------ Excerpted records ------
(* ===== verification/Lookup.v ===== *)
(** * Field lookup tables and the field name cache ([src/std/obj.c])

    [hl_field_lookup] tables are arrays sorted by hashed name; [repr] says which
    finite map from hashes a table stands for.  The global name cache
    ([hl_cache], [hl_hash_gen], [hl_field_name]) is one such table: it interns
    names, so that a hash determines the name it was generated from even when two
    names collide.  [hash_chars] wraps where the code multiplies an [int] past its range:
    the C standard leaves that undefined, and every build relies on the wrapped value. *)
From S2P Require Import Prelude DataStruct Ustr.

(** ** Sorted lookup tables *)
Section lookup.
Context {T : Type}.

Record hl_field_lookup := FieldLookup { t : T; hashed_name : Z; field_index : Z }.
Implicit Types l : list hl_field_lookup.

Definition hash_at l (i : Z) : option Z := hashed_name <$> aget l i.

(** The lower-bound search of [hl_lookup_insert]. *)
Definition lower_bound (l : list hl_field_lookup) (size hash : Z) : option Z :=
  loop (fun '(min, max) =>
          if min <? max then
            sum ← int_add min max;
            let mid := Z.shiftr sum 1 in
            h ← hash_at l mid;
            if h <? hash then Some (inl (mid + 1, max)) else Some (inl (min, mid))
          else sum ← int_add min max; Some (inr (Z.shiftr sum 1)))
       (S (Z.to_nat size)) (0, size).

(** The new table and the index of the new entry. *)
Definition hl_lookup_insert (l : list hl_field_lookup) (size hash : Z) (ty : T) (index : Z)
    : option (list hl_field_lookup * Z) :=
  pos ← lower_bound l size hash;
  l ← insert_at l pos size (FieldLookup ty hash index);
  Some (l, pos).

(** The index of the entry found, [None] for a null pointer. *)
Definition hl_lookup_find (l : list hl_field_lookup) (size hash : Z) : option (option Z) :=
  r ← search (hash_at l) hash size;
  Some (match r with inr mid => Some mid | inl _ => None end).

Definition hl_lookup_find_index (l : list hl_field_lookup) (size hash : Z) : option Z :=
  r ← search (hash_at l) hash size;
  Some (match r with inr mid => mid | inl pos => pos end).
------
------ Excerpted records ------
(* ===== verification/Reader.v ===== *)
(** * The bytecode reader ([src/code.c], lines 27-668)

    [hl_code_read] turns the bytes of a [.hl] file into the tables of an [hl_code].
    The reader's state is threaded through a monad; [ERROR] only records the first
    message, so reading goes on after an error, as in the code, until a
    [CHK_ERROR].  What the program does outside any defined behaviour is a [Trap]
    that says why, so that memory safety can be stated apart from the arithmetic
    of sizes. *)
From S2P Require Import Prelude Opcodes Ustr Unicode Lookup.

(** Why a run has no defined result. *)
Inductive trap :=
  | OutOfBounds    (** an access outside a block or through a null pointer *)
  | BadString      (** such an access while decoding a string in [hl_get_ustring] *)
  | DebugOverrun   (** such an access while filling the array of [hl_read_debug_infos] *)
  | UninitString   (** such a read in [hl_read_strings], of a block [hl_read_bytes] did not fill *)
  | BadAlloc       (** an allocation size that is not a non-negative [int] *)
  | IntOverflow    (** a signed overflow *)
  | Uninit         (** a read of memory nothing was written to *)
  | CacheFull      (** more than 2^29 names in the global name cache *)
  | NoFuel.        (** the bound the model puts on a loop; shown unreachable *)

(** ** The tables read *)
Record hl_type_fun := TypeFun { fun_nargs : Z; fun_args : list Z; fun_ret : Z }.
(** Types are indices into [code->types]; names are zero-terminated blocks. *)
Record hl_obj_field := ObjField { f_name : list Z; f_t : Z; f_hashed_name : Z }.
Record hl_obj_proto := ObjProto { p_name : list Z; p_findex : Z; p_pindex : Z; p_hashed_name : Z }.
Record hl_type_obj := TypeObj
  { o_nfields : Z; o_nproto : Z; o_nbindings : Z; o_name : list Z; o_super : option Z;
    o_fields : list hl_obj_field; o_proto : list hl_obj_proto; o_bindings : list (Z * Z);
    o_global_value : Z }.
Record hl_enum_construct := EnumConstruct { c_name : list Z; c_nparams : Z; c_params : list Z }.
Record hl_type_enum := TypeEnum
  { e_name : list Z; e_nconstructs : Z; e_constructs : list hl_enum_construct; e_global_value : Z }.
------
→ **What is expected**
Only the lines above starting with the one with "o_fields : list" and going through the one with "e_name : list" are to be copied, word for word and with both ends kept.

→ **Task result**
    o_fields : list hl_obj_field; o_proto : list hl_obj_proto; o_bindings : list (Z * Z);
    o_global_value : Z }.
Record hl_enum_construct := EnumConstruct { c_name : list Z; c_nparams : Z; c_params : list Z }.
Record hl_type_enum := TypeEnum
  { e_name : list Z; e_nconstructs : Z; e_constructs : list hl_enum_construct; e_global_value : Z }.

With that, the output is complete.